The species received little attention in the following years and was not revisited until renewed collection of fossils from the Klondike Mountain Formation in and around the town of Republic during the late 1970s through the 1980s resulted in additional Comptonia fossils being recovered. In their monograph of the flora, Jack Wolfe and Wesley Wehr (1987) placed the Republic fossils into Comptonia columbiana without comment on Berry's 1906 synonymizations of the original fossils. Wolfe and Wehr viewed the referral of fossils collected by Brown to Comptonia hesperia as incorrect based on the leaf morphology, and treated the fossils as part of a distinct valid species.

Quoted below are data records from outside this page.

Lemma dispatchQuota_completed (ev : Event) (w w' : World) :
  dispatchQuota ev w = Completed w' → w' = dispatch ev w.
Proof.
  destruct (dispatchQuota_cases ev w) as [-> | (w1 & wa & _ & _ & _ & -> & _)];
    [intros [= <-]; reflexivity | discriminate].
Qed.

(** X6.  Whatever the event and whichever writes fail: the state object
    changes as it does when every write succeeds; the storage area is
    written under the keys 'todos' and 'history' only; when the handler
    returns, either tasks, history and storage area are all as they were or
    the two keys hold the encodings of the new tasks and of the new
    history; when a write throws, the list on the page is not redrawn and
    the key 'history' holds what it held. *)
Theorem events_write_two_keys (ev : Event) (w : World) :
  let o := dispatchQuota ev w in
  state (worldOf o) = state (dispatch ev w)
  ∧ (∀ key, key ≠ "todos" → key ≠ "history" →
            localStorage (worldOf o) !! key = localStorage w !! key)
  ∧ (∀ w', o = Completed w' →
       (todos (state w') = todos (state w)
        ∧ history (state w') = history (state w)
        ∧ localStorage w' = localStorage w)
       ∨ (localStorage w' !! "todos" = Some (JSON_stringify (todosValue (todos (state w'))))
          ∧ localStorage w' !! "history" =
            Some (JSON_stringify (historyValue (history (state w'))))))
  ∧ (∀ w', o = Aborted w' →
       todoList w' = todoList w
       ∧ localStorage w' !! "history" = localStorage w !! "history").
Proof.
  cbv zeta. split; [apply dispatchQuota_state |].
  destruct (dispatchQuota_cases ev w)
    as [Hc | (w1 & wa & Hd & Hs & Hl & Ha & Hst & _ & Hlist & Hkeys)].
  - rewrite Hc. cbn [worldOf]. split; [| split; [| intros w' [=]]].
    + intros key Hkt Hkh.
      destruct (dispatch_cases ev w) as [(_ & _ & ->) | (w1 & Hs & ->)]; [reflexivity |].
      cbn [localStorage render].
      rewrite (saveState_other_keys w1 key Hkt Hkh), Hs. reflexivity.
    + intros w' [= <-].
      destruct (dispatch_cases ev w) as [Hsame | (w1 & Hs & ->)]; [left; exact Hsame |].
      right. rewrite state_render, saveState_state. cbn [localStorage render].
      split; [apply saveState_todos | apply saveState_history].
  - rewrite Ha. cbn [worldOf]. split; [| split; [intros w' [=] |]].
    + intros key Hkt _. rewrite (Hkeys key Hkt), Hs. reflexivity.
    + intros w' [= <-]. split; [rewrite Hlist; exact Hl |].
      rewrite (Hkeys "history") by discriminate. rewrite Hs. reflexivity.
Qed.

Comptonia columbiana has been used in phylogenetic research as the oldest confirmed member of Myricaceae. During the study of Morella rubra and its relationships in the family Liu et al (2015) utilized C. columbiana for a calibration species anchored at 49 mya rooting the Comptonia peregrina outgroup data.

==Paleoecology==
One fossil leaf recovered from the Klondike Mountain Formation has been described showing damage from insect herbivory on the leaf lobes. The damage, a form of leaf mining has been attributed to the moth family Heliozelidae, possibly a genus close to Antispila by Labandeira (2002) who noted that Comptonia is not a host genus for any living Heliozelidae species. The leaf shows three distinct 5.3 × 2.9 mm ovoid "windows" where the leaf tissue was cut out, which the final instar would have sewn together with silk to form a case in which it would then pupate.

==Description==
Dawson (1890) described the incomplete type fossil as 7 cm by 1 cm wide. The leaf lobes are alternating, with an upward curve to the tips, and typically two veins in each lobe. The lobes have one to two teeth on the upper apex, and the slightly curving veins angling into the tooth tips. Wolfe and Wehr expanded on the description to note the leaves are simple rather than compound, and notably double serrate.

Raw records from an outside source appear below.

(** The row returned is one that none of the rows comes before. *)
Lemma first_newest (rows : list DeepSeekPromptTemplate.t) a :
  first rows = Some a → ∀ r, r ∈ rows → before r a = false.
Proof.
  revert a. induction rows as [| r0 rows IH]; simpl; intros a; [done |].
  destruct (first rows) as [r' |] eqn:F.
  - destruct (before r' r0) eqn:B; intros [= <-] r Hr;
      apply elem_of_cons in Hr as [-> | Hr].
    + by apply tuple_ltb_asym.
    + by apply IH.
    + apply tuple_ltb_irrefl.
    + eapply tuple_ltb_negtrans; [exact B | by apply IH].
  - apply first_None in F as ->. intros [= <-] r Hr.
    apply list_elem_of_singleton in Hr as ->. apply tuple_ltb_irrefl.
Qed.

Lemma elem_of_filter_active db r :
  r ∈ filter_active db ↔ is_active r = true ∧ ∃ k, db !! k = Some r.
Proof.
  unfold filter_active.
  rewrite list_elem_of_In, filter_In, <- list_elem_of_In, list_elem_of_fmap.
  split.
  - intros [([k r'] & -> & Hin) Ha]. apply elem_of_map_to_list in Hin. eauto.
  - intros [Ha [k Hk]]. split; [| done].
    exists (k, r). split; [done |]. by apply elem_of_map_to_list.
Qed.

(** [get_active_prompt] reads: it returns an active row of the table, if there
    is one, and leaves the table alone. *)
Lemma get_active_prompt_spec db :
  after (get_active_prompt db) = db
  ∧ match result (get_active_prompt db) with
    | Returned (Some a) => is_active a = true ∧ ∃ k, db !! k = Some a
    | Returned None => ∀ k r, db !! k = Some r → is_active r = false
    | Raised _ => False
    end.
Proof.
  split; [done |]. unfold get_active_prompt, result; simpl.
  destruct (first (filter_active db)) as [a |] eqn:F.
  - apply first_elem in F. by apply elem_of_filter_active.
  - apply first_None in F. intros k r Hk.
    destruct (is_active r) eqn:Ha; [| done].
    assert (Hin : r ∈ filter_active db) by (apply elem_of_filter_active; eauto).
    rewrite F in Hin. by apply not_elem_of_nil in Hin.
Qed.

(** C9.  [get_default_prompt] returns an active template.  When the table has
    an active row, it returns the first of them and the table is unchanged;
    when it has none, exactly one row is added, under a key not in use, and
    that row, the standard consultant prompt marked active, is returned. *)
Theorem get_default_prompt_active (now : datetime) db :
  ∃ p db',
    get_default_prompt now db = (Returned p, db')
    ∧ is_active p = true
    ∧ ((∃ k r, db !! k = Some r ∧ is_active r = true) →
       first (filter_active db) = Some p ∧ db' = db ∧ ∃ k, db !! k = Some p)
    ∧ ((∀ k r, db !! k = Some r → is_active r = false) →
       let k := fresh (dom db) in
       db !! k = None ∧ db' = <[k := p]> db ∧ size db' = S (size db)
       ∧ p = DeepSeekPromptTemplate.mk (Some k) default_name
               default_description default_system_prompt true now now).
Proof.
  destruct (get_active_prompt_spec db) as [_ Hspec].
  unfold get_default_prompt, mbind, meth_bind.
  unfold get_active_prompt, result in *; simpl in *.
  destruct (first (filter_active db)) as [a |] eqn:F.
  - destruct Hspec as [Ha [k Hk]].
    exists a, db. split; [reflexivity |]. split; [done |]. split.
    + intros _. eauto.
    + intros Hall. rewrite (Hall k a Hk) in Ha. done.
  - unfold objects_create. rewrite save_eq. cbn [is_active pk].
    rewrite (exclude_update_none_active None db Hspec).
    unfold Model_save, row_key. cbn [is_active pk name description
      system_prompt].
    assert (Hfresh : db !! fresh (dom db) = None).
    { apply not_elem_of_dom, is_fresh. }
    eexists _, _. split; [reflexivity |]. split; [reflexivity |]. split.
    + intros (k & r & Hk & Ha). rewrite (Hspec k r Hk) in Ha. done.
    + intros _. repeat split; [done |]. by apply map_size_insert_None.
Qed.

Lemma get_default_prompt_active_witness :
  result (get_default_prompt Sample.third_day Sample.prompts)
  = Returned (DeepSeekPromptTemplate.mk (Some 2%nat) "short" "" "Be brief."
                true Sample.new_year Sample.third_day)
  ∧ size (after (get_default_prompt Sample.third_day ∅)) = 1%nat.
Proof.
  split.
  - destruct (get_default_prompt_active Sample.third_day Sample.prompts)
      as (p & db' & E & _ & H & _).
    rewrite E. destruct H as (F & _).
    + exists 2%nat. eexists. split; reflexivity.
    + unfold result; simpl. f_equal.
      assert (G : first (filter_active Sample.prompts)
                  = Some (DeepSeekPromptTemplate.mk (Some 2%nat) "short" ""
                            "Be brief." true Sample.new_year Sample.third_day))
        by (vm_compute; reflexivity).
      congruence.
  - destruct (get_default_prompt_active Sample.third_day ∅)
      as (p & db' & E & _ & _ & H).
    rewrite E. destruct H as (_ & _ & S & _).
    + intros k r Hk. by rewrite lookup_empty in Hk.
    + exact S.
Defined.

End Prompts.

(** * Part III: further properties *)

(** ** Durations and the calendar *)

Section RentalFacts.

Import Rental.

Lemma tuple_ltb_trans a b c :
  tuple_ltb a b = true → tuple_ltb b c = true → tuple_ltb a c = true.
Proof.
  revert b c. induction a as [| x a IH]; intros [| y b] [| z c]; simpl;
    try done.
  destruct (Z.ltb_spec x y), (Z.ltb_spec y z), (Z.ltb_spec x z),
    (Z.eqb_spec x y), (Z.eqb_spec y z), (Z.eqb_spec x z);
    simpl; try lia; try done.
  apply IH.
Qed.

(** The day number tells valid dates apart. *)
Lemma toordinal_inj a b :
  valid_date a = true → valid_date b = true →
  toordinal a = toordinal b → a = b.
Proof.
  intros Va Vb E.
  destruct (date_ltb a b) eqn:Lab.
  { pose proof (toordinal_lt a b Va Vb Lab). lia. }
  destruct (date_ltb_false b a Lab) as [-> | Lba]; [done |].
  pose proof (toordinal_lt b a Vb Va Lba). lia.
Qed.

Lemma is_overdue_eq (r : Rental.t) (now : datetime) :
  is_overdue now r
  = (Returned (String.eqb (status r) "active"
               && datetime_ltb (end_date r) now), r).
Proof.
  unfold is_overdue, attr, mbind, mret, meth_bind, meth_ret.
  by destruct (String.eqb (status r) "active"
               && datetime_ltb (end_date r) now).
Qed.

(** X1.  A rental that is overdue at some time is overdue at every later
    time, as long as its status and planned end stay as they are. *)
Theorem is_overdue_stays (r : Rental.t) (now later : datetime) :
  datetime_ltb now later = true →
  result (is_overdue now r) = Returned true →
  result (is_overdue later r) = Returned true.
Proof.
  intros Hlater. rewrite !is_overdue_eq. unfold result; simpl.
  intros [= H]. apply andb_true_iff in H as [-> Hlt]. f_equal.
  exact (tuple_ltb_trans _ _ _ Hlt Hlater).
Qed.

Lemma is_overdue_stays_witness :
  result (is_overdue (at_time 2025 6 1 0 0 0) Sample.rental) = Returned true.
Proof.
  apply (is_overdue_stays Sample.rental (at_time 2024 1 4 9 0 0));
    reflexivity.
Defined.

(** X2.  With valid dates, the duration is 1 only for a rental that starts
    and ends on one calendar date. *)
Theorem duration_days_one_iff (r : Rental.t) :
  let e := match actual_end_date r with Some a => a | None => end_date r end in
  valid_date (datetime_date (start_date r)) = true →
  valid_date (datetime_date e) = true →
  (result (duration_days r) = Returned 1
   ↔ datetime_date e = datetime_date (start_date r)).
Proof.
  intros e Vs Ve. rewrite duration_days_eq, py_or_datetime. fold e.
  unfold result; simpl. split.
  - intros [= H]. apply toordinal_inj; [done .. | lia].
  - intros ->. f_equal. lia.
Qed.

Lemma duration_days_one_iff_witness :
  datetime_date (at_time 2024 1 1 18 0 0)
  = datetime_date (start_date Sample.same_day).
Proof.
  apply (duration_days_one_iff Sample.same_day); reflexivity.
Defined.

(** X3.  With valid dates, starting no later and ending no earlier (by the
    calendar) never shortens a rental: the duration is monotone in the end
    date and antitone in the start date.  In particular an early return,
    recorded as [actual_end_date], never lengthens it. *)
Theorem duration_days_monotone (r r' : Rental.t) (n n' : Z) :
  let e := match actual_end_date r with Some a => a | None => end_date r end in
  let e' :=
    match actual_end_date r' with Some a => a | None => end_date r' end in
  valid_date (datetime_date (start_date r)) = true →
  valid_date (datetime_date (start_date r')) = true →
  valid_date (datetime_date e) = true →
  valid_date (datetime_date e') = true →
  date_ltb (datetime_date (start_date r)) (datetime_date (start_date r'))
    = false →
  date_ltb (datetime_date e') (datetime_date e) = false →
  result (duration_days r) = Returned n →
  result (duration_days r') = Returned n' →
  n ≤ n'.
Proof.
  intros e e' Vs Vs' Ve Ve' Hs He.
  rewrite !duration_days_eq, !py_or_datetime. fold e e'.
  unfold result; simpl. intros [= <-] [= <-].
  pose proof (toordinal_le _ _ Vs' Vs Hs).
  pose proof (toordinal_le _ _ Ve Ve' He). lia.
Qed.

Lemma duration_days_monotone_witness : 1 ≤ 3.
Proof.
  apply (duration_days_monotone Sample.same_day Sample.rental 1 3);
    reflexivity.
Defined.

(** X4.  A rental from the first of January to the thirty-first of December
    of one year lasts 366 days when the year is a leap year and 365 days
    otherwise. *)
Theorem duration_days_calendar_year (r : Rental.t) (y : Z) :
  let e := match actual_end_date r with Some a => a | None => end_date r end in
  datetime_date (start_date r) = mk_date y 1 1 →
  datetime_date e = mk_date y 12 31 →
  result (duration_days r) = Returned (if is_leap y then 366 else 365).
Proof.
  intros e Hs He. rewrite duration_days_eq, py_or_datetime. fold e.
  rewrite Hs, He. unfold result, toordinal, days_before_month; simpl.
  destruct (is_leap y); f_equal; lia.
Qed.

Lemma duration_days_calendar_year_witness :
  result (duration_days
            (Rental.mk 1 1 (at_time 2024 1 1 8 0 0) (at_time 2024 12 31 20 0 0)
               None "active" 25000 None 0 "" Sample.new_year Sample.new_year))
  = Returned 366.
Proof.
  apply (duration_days_calendar_year _ 2024); reflexivity.
Defined.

The Bridge Creek specimens range between 2.1-8.4 cm in length and widths between 0.8-1.7 cm resulting in an elongated elliptical outline. The leaves are lobed, with the lobe sinuses extending between 1/3 and 1/2 the distance to the main vein. As with the Okanagan Highlands specimens, each lobe displays between one and three apical teeth along the lobe tips. Two secondary veins run from the main vein through the lobes and terminate in the teeth, with one vein forking into an additional vein branch that enters the third tooth where present.

The toothed lobing of Comptonia columbiana was noted by Liang et al (2010) as a distinguishing feature between it and Comptonia naumannii a widespread species from the Asian and Alaskan Miocene to Asian Pliocene. The multiple teeth are also used to distinguish Comptonia columbiana from the living species and all other fossil species by Meyer and Manchester (1997), and as such they tentatively placed the Bridge Creek specimens into the species. They noted the lobe depth of the Oligocene material to be distinct from the Eocene specimens, however, with the Eocene leaves having lobe sinuses that nearly always reached to the main-vein. On the Bridge Creek leaves, the shallower sinuses led Meyer and Manchester to note the possibility that further specimens and study may lead to splitting the Bridge Creek fossils out into a distinct species.

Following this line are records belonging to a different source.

(** The three outcomes of [/save]: refused with the table unchanged, a
    value write, or a comment-only write. *)
Lemma save_shape (num_to_string : Q -> string) (dflt : row) (kpis : list (Z * kpi))
  (o : org) (t : table) (u : user) (req : save_req) :
  let res := save num_to_string dflt kpis o t u req in
  (exists e, res = (Err e, t)) \/
  (exists key c s, fst res = Ok (c, s) /\
     (hasValue (s_valor req) = true ->
        s = match c with Some col => manual_score col | None => None end /\
        snd res = upsert dflt t key (set_value (s_valor req) c (or_null (s_comentario req)))) /\
     (hasValue (s_valor req) = false ->
        snd res = upsert dflt t key (set_comment (or_null (s_comentario req))))).
Proof.
  unfold save.
  destruct (s_kpi_id req) as [kid|]; [|left; eauto].
  destruct (s_anio req) as [anio|]; [|left; eauto].
  destruct (s_mes req) as [mes|]; [|left; eauto].
  destruct (find _ kpis) as [[kid' k]|]; [|left; eauto].
  destruct (hasValue (s_valor req)) eqn:Hv.
  - destruct (or_null (s_color req)) as [col|] eqn:Ec.
    + destruct (_ && _)%bool; [left; eauto|].
      destruct (_ && negb _)%bool; [left; eauto|].
      right. do 3 eexists. split; [reflexivity|]. split; [|discriminate].
      intros _. split; reflexivity.
    + destruct (_ && _)%bool; [left; eauto|].
      destruct (_ && negb _)%bool; [left; eauto|].
      right. do 3 eexists. split; [reflexivity|]. split; [|discriminate].
      intros _. split; [apply scoreKpi_score_of_color|reflexivity].
  - destruct (_ && _)%bool; [left; eauto|].
    destruct (_ && negb _)%bool; [left; eauto|].
    right. do 3 eexists. split; [reflexivity|]. split; [discriminate|].
    intros _. reflexivity.
Qed.

(** C7. A [/save] call whose value is absent, [null] or blank leaves the
    value and color (and the approval and review columns) of every stored
    row unchanged; only the comment of the target row may be written (a
    missing row is created from the column defaults with that comment).
    A call with a value that succeeds writes value, color and comment of
    the target row, answers the score of the stored color, and keeps the
    approval and review columns; no other row changes. *)
Theorem save_frame (num_to_string : Q -> string) (dflt : row) (kpis : list (Z * kpi))
  (o : org) (t : table) (u : user) (req : save_req) :
  let res := save num_to_string dflt kpis o t u req in
  (hasValue (s_valor req) = false ->
     (forall key r, t key = Some r ->
        exists r', snd res key = Some r' /\
          valor r' = valor r /\ r_color r' = r_color r /\
          visto_bueno r' = visto_bueno r /\ visto_por r' = visto_por r /\
          visto_fecha r' = visto_fecha r /\ revision_por r' = revision_por r /\
          revision_fecha r' = revision_fecha r /\ revision_motivo r' = revision_motivo r) /\
     (forall key, t key = None ->
        snd res key = None \/
        snd res key = Some (set_comment (or_null (s_comentario req)) dflt))) /\
  (hasValue (s_valor req) = true -> forall c s, fst res = Ok (c, s) ->
     exists key r0 r', (t key = Some r0 \/ (t key = None /\ r0 = dflt)) /\
       snd res key = Some r' /\
       valor r' = s_valor req /\ r_color r' = c /\
       comentario r' = or_null (s_comentario req) /\
       s = match c with Some col => manual_score col | None => None end /\
       visto_bueno r' = visto_bueno r0 /\ visto_por r' = visto_por r0 /\
       visto_fecha r' = visto_fecha r0 /\ revision_por r' = revision_por r0 /\
       revision_fecha r' = revision_fecha r0 /\ revision_motivo r' = revision_motivo r0 /\
       (forall key', rkey_eqb key key' = false -> snd res key' = t key')).
Proof.
  intros res. subst res.
  pose proof (save_shape num_to_string dflt kpis o t u req) as HS. cbv zeta in HS.
  destruct HS as [[e He]|[key [c [s [Hok [Hval Hcom]]]]]].
  - rewrite He. simpl. split.
    + intros _. split; [intros key r Hr; exists r; rewrite Hr; repeat split|intros key Hn; left; exact Hn].
    + intros _ c s H. discriminate.
  - split.
    + intros Hv. rewrite (Hcom Hv).
      destruct (upsert_shape dflt t key (set_comment (or_null (s_comentario req))))
        as [r0 [Hr0 ->]].
      split.
      * intros key' r Hr.
        destruct (rkey_eqb key key') eqn:Ek.
        -- apply rkey_eqb_eq in Ek. subst key'. rewrite tbl_set_same.
           eexists; split; [reflexivity|].
           destruct Hr0 as [Hr0|[Hr0 _]]; rewrite Hr in Hr0; [|discriminate].
           injection Hr0 as <-. repeat split.
        -- rewrite tbl_set_other by exact Ek. eexists; split; [exact Hr|repeat split].
      * intros key' Hn.
        destruct (rkey_eqb key key') eqn:Ek.
        -- apply rkey_eqb_eq in Ek. subst key'. rewrite tbl_set_same. right.
           destruct Hr0 as [Hr0|[_ ->]]; [congruence|reflexivity].
        -- rewrite tbl_set_other by exact Ek. left. exact Hn.
    + intros Hv c' s' Hok'. rewrite Hok in Hok'. injection Hok' as <- <-.
      destruct (Hval Hv) as [Hs Hsnd]. rewrite Hsnd.
      destruct (upsert_shape dflt t key (set_value (s_valor req) c (or_null (s_comentario req))))
        as [r0 [Hr0 ->]].
      exists key, r0. eexists. split; [exact Hr0|]. split; [apply tbl_set_same|].
      repeat split; try reflexivity; [exact Hs|].
      intros key' Hk. apply tbl_set_other. exact Hk.
Qed.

The Thunder Mountain fossils are reported to range between 3-5 cm long with a lanceolate outline. The lobes are described as large and rounded to falcate on the upper tips, with occasionally a tooth present, but more often having an entire tip, unlike fossils of the species from the other localities which often have two or three teeth per lobe. Additionally, the Thunder Mountain fossils are reported to have between 2 and 3 secondary veins per lobe, which branch into disorganized venation that terminates with quaternary veins ending in the irregularly shaped areolae formed by the tertiary venation.